- What to produce
Give again, word for word, each line below starting at the one that contains "with an error" and ending at the one that contains "(λ s, ∀ rp, rp ∈ failedPieces s →".

- Information
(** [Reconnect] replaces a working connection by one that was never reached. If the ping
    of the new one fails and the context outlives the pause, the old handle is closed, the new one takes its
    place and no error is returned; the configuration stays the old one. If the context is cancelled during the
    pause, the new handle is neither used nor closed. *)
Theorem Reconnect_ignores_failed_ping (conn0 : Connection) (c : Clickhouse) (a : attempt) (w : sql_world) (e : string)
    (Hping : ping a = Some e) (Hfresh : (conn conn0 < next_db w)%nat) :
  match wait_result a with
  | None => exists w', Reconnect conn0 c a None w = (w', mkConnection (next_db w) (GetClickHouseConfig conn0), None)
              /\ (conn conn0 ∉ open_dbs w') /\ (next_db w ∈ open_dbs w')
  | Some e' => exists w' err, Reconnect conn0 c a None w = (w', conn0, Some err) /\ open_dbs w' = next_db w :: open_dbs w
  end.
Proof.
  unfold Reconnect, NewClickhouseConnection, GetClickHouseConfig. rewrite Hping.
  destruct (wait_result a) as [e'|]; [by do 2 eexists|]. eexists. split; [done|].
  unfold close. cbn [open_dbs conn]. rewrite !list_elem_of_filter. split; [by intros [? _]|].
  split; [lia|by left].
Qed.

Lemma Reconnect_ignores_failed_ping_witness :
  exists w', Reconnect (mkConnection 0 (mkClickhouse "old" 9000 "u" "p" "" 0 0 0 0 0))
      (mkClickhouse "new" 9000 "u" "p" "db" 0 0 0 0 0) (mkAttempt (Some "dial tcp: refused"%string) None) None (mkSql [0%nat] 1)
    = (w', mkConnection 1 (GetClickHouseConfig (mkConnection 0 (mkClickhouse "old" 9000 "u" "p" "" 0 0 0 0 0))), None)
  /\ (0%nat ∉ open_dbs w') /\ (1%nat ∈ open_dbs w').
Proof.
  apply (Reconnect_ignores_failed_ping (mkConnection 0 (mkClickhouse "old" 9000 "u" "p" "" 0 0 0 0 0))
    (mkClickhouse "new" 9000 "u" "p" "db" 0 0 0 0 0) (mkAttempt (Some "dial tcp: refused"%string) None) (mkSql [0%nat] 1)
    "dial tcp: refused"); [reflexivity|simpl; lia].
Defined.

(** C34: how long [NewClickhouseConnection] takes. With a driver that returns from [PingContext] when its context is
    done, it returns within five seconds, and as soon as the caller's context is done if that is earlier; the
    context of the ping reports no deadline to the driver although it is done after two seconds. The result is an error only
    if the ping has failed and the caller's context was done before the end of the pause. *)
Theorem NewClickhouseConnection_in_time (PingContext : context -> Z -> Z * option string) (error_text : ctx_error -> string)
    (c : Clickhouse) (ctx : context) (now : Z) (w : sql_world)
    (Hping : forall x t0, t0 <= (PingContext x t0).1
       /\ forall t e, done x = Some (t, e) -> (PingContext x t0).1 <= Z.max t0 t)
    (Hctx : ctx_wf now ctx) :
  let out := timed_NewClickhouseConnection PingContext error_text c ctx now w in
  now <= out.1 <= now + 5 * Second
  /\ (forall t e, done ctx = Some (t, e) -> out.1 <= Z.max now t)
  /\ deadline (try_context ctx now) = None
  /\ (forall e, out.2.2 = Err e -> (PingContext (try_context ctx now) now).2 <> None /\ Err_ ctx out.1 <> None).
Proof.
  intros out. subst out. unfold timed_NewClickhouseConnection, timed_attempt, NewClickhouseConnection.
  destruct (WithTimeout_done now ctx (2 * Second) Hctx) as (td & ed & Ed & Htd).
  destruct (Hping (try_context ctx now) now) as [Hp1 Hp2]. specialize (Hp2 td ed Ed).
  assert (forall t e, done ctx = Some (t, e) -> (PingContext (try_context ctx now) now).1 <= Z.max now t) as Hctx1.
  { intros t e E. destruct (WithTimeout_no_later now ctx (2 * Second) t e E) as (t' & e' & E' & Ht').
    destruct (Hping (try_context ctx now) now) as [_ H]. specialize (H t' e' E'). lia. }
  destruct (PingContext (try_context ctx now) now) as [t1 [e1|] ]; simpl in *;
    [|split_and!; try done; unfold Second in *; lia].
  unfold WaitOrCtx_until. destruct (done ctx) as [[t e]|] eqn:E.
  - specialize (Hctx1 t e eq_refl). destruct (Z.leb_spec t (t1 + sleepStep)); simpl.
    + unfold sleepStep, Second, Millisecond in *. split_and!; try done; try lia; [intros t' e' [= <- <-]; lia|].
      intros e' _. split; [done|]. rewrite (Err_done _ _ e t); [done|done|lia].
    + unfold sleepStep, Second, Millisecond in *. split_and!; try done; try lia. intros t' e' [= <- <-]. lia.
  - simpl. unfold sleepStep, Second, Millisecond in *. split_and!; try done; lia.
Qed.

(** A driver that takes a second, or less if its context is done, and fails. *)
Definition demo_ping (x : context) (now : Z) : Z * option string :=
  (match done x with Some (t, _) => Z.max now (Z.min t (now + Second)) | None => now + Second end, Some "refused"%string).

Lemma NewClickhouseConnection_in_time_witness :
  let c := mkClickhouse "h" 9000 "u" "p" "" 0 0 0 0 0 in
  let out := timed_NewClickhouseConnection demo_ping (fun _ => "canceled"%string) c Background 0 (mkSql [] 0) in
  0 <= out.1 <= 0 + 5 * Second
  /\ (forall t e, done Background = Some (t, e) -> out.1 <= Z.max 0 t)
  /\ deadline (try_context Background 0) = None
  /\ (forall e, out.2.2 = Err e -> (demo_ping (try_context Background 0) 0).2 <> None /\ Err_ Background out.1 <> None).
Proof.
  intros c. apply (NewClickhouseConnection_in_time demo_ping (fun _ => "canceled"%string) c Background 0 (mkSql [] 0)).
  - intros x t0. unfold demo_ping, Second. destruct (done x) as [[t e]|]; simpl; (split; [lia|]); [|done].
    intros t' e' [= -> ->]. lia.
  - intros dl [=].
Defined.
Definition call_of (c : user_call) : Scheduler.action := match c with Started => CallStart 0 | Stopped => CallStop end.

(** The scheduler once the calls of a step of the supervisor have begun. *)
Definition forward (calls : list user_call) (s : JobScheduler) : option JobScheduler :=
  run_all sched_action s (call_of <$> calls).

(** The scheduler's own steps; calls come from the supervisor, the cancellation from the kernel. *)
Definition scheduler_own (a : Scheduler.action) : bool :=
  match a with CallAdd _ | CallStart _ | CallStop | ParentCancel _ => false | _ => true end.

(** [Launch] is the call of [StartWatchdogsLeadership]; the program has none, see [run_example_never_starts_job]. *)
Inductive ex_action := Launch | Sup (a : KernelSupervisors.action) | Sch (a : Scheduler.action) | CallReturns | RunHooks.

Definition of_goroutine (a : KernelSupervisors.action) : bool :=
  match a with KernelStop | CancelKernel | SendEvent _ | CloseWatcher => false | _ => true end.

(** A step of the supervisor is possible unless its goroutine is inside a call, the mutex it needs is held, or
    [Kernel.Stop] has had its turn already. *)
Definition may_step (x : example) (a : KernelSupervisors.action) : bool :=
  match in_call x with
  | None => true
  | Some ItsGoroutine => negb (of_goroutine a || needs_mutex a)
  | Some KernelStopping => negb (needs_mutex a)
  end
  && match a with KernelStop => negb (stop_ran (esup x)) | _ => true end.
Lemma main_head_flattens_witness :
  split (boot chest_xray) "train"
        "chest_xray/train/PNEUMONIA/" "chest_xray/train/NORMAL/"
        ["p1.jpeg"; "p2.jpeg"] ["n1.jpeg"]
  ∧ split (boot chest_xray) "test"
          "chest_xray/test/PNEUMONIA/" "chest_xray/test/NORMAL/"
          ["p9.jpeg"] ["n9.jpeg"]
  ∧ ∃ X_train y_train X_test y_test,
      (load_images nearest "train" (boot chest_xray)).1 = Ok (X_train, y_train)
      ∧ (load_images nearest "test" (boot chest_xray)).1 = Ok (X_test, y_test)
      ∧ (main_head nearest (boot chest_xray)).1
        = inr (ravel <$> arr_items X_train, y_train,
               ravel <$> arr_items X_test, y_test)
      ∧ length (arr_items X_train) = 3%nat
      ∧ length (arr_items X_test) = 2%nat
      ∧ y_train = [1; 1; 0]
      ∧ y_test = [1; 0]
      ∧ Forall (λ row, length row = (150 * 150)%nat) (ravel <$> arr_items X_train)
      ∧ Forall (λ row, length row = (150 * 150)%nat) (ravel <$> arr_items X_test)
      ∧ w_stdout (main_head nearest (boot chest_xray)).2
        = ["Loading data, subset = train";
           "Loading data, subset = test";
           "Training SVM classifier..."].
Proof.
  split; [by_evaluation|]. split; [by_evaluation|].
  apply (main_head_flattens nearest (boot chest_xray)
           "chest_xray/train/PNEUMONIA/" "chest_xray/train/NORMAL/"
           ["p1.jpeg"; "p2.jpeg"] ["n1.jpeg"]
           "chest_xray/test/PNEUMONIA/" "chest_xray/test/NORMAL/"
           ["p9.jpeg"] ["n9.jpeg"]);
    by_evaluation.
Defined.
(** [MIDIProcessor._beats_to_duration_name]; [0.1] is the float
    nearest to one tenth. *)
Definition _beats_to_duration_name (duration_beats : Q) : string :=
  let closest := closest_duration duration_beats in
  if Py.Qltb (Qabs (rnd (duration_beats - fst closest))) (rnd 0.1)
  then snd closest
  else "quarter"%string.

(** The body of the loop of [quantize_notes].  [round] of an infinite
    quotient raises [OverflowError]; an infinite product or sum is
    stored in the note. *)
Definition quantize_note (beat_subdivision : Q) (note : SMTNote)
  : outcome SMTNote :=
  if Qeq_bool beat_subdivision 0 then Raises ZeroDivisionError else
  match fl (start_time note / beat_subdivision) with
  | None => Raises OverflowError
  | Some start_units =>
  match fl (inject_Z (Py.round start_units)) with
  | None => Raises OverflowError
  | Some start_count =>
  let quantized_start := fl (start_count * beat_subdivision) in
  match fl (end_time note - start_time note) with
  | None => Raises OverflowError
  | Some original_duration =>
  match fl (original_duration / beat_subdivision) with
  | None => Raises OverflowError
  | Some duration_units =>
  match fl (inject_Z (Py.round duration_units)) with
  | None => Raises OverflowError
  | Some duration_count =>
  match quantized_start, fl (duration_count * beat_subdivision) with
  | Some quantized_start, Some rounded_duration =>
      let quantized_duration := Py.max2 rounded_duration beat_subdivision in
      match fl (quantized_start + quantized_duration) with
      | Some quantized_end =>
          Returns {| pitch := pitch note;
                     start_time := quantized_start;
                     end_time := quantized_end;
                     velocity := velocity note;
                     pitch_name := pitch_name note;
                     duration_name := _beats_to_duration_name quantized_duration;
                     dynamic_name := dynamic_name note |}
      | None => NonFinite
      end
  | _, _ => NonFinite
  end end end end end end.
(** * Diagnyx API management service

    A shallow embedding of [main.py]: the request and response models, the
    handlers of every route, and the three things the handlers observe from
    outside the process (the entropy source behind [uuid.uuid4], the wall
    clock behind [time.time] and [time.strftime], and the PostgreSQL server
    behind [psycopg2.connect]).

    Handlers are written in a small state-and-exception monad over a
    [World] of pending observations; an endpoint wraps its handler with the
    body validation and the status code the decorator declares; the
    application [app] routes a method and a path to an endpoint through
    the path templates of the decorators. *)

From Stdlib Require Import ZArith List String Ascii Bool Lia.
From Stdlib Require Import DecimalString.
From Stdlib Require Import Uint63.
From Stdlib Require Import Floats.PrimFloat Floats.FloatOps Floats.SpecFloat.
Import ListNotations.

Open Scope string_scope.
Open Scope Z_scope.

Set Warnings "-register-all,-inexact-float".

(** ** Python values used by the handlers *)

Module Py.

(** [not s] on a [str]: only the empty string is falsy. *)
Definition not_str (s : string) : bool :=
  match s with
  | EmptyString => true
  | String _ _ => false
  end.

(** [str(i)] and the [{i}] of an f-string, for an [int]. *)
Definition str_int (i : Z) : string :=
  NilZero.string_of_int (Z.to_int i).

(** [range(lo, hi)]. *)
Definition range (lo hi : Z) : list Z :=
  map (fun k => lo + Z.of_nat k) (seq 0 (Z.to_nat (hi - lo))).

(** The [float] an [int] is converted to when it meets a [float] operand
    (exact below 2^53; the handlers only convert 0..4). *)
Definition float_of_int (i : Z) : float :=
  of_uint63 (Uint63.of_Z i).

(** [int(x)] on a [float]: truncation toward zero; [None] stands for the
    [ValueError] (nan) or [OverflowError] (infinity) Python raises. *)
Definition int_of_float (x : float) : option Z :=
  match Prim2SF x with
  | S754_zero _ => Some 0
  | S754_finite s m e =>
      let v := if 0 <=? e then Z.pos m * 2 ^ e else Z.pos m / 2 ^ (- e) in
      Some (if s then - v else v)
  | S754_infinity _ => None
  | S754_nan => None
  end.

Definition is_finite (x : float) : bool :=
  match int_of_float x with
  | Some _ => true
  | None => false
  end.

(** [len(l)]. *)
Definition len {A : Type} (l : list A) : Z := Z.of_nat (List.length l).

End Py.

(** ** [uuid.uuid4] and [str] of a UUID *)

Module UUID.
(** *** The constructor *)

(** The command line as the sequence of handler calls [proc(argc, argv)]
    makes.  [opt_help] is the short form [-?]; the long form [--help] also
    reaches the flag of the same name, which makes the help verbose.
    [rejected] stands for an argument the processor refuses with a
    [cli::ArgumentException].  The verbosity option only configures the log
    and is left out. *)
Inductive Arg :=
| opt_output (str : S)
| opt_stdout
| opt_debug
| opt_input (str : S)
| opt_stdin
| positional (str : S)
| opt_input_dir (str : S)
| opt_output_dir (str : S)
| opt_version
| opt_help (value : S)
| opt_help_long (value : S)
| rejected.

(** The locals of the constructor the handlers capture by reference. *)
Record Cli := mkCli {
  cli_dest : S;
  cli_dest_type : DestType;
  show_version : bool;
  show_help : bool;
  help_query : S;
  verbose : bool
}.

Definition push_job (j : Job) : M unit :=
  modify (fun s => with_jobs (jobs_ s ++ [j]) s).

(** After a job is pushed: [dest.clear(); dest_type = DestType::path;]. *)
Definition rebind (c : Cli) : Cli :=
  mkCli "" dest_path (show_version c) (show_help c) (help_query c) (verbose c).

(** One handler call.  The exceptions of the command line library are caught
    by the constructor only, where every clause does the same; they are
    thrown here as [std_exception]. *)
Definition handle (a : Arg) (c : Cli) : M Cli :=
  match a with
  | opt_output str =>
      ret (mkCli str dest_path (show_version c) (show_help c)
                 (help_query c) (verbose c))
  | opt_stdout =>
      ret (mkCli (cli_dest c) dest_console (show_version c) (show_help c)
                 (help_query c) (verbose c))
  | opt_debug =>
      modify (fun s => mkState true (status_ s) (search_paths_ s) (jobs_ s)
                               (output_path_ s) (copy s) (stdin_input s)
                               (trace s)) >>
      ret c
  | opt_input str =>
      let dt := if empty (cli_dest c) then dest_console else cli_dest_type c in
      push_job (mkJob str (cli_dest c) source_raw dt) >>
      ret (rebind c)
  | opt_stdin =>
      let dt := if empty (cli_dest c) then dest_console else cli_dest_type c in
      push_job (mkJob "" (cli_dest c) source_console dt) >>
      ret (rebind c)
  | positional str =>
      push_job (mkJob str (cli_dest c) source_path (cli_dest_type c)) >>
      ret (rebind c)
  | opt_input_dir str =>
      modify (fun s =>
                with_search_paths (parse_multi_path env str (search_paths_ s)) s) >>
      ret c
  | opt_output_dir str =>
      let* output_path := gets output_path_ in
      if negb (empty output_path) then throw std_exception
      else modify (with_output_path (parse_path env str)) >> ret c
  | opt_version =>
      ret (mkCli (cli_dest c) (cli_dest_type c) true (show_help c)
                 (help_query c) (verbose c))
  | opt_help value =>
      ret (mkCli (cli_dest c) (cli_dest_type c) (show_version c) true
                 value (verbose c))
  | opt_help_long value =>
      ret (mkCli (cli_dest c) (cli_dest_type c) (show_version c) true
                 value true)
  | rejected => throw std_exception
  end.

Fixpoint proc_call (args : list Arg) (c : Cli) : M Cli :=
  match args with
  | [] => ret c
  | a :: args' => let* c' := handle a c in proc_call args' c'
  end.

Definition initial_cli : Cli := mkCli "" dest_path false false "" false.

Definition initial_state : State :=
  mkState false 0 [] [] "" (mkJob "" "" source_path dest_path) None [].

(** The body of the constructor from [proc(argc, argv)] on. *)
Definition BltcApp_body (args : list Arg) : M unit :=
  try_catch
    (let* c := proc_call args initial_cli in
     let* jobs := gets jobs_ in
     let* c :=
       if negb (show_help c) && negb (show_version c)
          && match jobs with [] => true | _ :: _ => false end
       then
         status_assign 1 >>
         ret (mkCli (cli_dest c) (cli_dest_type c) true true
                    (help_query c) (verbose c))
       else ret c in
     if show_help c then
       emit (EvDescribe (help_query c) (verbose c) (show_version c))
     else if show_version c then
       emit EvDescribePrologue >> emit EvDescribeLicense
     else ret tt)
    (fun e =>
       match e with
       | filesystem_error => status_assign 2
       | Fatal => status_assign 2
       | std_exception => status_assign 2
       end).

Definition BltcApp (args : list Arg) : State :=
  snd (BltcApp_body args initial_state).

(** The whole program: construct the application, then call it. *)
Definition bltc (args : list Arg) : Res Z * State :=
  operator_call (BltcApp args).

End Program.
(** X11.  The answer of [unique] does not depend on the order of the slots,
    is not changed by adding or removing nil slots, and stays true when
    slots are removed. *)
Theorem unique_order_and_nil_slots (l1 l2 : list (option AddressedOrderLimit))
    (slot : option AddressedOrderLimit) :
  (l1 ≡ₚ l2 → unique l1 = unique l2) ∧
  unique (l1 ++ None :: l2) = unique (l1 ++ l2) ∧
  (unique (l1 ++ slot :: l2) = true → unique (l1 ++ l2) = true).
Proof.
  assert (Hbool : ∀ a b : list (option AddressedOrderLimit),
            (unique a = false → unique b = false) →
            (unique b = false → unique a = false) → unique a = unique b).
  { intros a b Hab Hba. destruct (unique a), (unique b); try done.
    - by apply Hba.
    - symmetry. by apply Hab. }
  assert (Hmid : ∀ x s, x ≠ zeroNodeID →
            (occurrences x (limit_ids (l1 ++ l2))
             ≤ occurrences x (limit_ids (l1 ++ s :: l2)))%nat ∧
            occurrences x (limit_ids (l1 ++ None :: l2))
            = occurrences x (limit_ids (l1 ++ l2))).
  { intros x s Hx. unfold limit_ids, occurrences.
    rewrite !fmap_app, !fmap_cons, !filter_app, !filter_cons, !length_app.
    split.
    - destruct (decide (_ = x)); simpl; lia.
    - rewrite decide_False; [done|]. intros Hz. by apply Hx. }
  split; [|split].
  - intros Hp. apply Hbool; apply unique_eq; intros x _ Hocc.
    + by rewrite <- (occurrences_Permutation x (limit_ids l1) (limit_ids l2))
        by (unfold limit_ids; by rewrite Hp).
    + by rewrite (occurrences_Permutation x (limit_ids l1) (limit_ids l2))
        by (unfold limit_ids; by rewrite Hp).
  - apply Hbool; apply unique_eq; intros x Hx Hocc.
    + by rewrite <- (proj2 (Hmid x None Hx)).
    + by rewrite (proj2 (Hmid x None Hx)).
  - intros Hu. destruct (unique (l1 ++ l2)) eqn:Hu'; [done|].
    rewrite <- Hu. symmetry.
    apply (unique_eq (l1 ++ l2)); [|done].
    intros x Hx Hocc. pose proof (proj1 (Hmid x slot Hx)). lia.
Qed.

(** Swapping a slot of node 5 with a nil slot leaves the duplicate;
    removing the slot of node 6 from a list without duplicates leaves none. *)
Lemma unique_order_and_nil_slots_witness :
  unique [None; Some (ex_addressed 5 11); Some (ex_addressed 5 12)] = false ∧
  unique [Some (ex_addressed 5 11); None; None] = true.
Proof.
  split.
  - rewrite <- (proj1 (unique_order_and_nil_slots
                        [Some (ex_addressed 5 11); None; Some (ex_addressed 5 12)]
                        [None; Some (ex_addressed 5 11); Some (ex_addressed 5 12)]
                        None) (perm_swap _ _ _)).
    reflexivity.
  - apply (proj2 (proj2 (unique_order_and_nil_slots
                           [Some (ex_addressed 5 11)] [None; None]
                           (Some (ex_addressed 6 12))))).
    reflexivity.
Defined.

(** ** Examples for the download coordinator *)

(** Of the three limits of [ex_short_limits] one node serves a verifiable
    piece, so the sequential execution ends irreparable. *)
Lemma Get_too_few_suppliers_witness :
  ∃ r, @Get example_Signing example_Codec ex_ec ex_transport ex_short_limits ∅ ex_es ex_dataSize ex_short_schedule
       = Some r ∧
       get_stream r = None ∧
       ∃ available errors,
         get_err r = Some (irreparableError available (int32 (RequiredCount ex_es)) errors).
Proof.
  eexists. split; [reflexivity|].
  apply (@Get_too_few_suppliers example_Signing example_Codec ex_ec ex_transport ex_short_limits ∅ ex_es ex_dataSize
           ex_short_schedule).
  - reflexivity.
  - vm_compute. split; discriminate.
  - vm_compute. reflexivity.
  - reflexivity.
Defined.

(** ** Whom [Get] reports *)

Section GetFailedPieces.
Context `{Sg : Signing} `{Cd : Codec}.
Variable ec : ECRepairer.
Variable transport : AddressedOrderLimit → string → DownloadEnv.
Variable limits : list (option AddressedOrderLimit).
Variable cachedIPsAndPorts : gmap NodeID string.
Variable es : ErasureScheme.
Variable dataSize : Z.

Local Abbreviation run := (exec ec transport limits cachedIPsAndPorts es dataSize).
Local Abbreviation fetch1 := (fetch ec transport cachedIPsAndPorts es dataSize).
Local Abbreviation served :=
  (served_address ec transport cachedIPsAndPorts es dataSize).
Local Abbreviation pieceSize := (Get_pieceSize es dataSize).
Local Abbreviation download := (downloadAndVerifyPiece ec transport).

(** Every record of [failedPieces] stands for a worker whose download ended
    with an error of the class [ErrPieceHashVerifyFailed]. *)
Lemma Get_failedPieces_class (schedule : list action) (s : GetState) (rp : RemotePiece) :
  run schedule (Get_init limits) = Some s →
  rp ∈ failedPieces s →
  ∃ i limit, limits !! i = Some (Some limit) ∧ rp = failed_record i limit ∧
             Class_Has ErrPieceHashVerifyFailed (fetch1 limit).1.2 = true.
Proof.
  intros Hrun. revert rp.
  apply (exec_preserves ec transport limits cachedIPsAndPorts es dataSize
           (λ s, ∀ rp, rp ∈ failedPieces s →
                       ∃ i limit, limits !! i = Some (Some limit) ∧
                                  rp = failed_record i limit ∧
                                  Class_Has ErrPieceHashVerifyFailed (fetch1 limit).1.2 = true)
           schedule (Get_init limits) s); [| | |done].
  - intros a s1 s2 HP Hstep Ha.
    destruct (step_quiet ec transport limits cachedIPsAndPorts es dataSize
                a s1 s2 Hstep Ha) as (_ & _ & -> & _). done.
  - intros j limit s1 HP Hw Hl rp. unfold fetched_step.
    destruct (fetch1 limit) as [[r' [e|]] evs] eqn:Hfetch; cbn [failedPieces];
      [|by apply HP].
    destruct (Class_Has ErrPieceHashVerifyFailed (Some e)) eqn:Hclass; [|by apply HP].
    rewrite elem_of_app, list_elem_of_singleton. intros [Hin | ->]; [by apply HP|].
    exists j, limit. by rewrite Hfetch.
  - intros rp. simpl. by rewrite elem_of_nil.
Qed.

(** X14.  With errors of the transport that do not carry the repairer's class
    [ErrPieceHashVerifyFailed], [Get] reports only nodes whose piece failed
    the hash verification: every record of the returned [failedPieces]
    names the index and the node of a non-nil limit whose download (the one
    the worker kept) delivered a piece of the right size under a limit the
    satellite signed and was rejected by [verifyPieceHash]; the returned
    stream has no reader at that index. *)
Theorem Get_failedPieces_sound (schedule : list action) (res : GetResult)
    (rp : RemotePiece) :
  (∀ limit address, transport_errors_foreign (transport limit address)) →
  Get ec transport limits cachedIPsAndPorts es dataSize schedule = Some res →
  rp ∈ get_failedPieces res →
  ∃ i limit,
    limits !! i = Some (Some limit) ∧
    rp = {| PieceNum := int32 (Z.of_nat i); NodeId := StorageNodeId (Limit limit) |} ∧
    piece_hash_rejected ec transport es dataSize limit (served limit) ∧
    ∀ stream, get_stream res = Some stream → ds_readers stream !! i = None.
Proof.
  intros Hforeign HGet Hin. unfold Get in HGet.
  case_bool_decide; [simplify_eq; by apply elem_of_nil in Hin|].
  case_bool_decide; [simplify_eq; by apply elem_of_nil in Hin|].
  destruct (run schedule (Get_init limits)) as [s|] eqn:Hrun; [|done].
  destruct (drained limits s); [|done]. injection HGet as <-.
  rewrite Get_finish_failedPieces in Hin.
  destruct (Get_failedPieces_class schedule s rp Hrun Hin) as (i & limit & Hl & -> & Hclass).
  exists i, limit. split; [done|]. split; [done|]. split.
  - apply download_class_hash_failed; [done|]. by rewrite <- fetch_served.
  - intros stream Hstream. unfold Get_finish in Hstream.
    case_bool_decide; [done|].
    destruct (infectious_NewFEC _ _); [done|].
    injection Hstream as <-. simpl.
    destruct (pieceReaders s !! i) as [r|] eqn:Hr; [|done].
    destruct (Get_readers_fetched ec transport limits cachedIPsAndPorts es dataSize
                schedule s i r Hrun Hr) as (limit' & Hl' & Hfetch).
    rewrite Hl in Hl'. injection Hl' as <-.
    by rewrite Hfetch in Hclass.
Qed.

- Output below
    with an error of the class [ErrPieceHashVerifyFailed]. *)
Lemma Get_failedPieces_class (schedule : list action) (s : GetState) (rp : RemotePiece) :
  run schedule (Get_init limits) = Some s →
  rp ∈ failedPieces s →
  ∃ i limit, limits !! i = Some (Some limit) ∧ rp = failed_record i limit ∧
             Class_Has ErrPieceHashVerifyFailed (fetch1 limit).1.2 = true.
Proof.
  intros Hrun. revert rp.
  apply (exec_preserves ec transport limits cachedIPsAndPorts es dataSize
           (λ s, ∀ rp, rp ∈ failedPieces s →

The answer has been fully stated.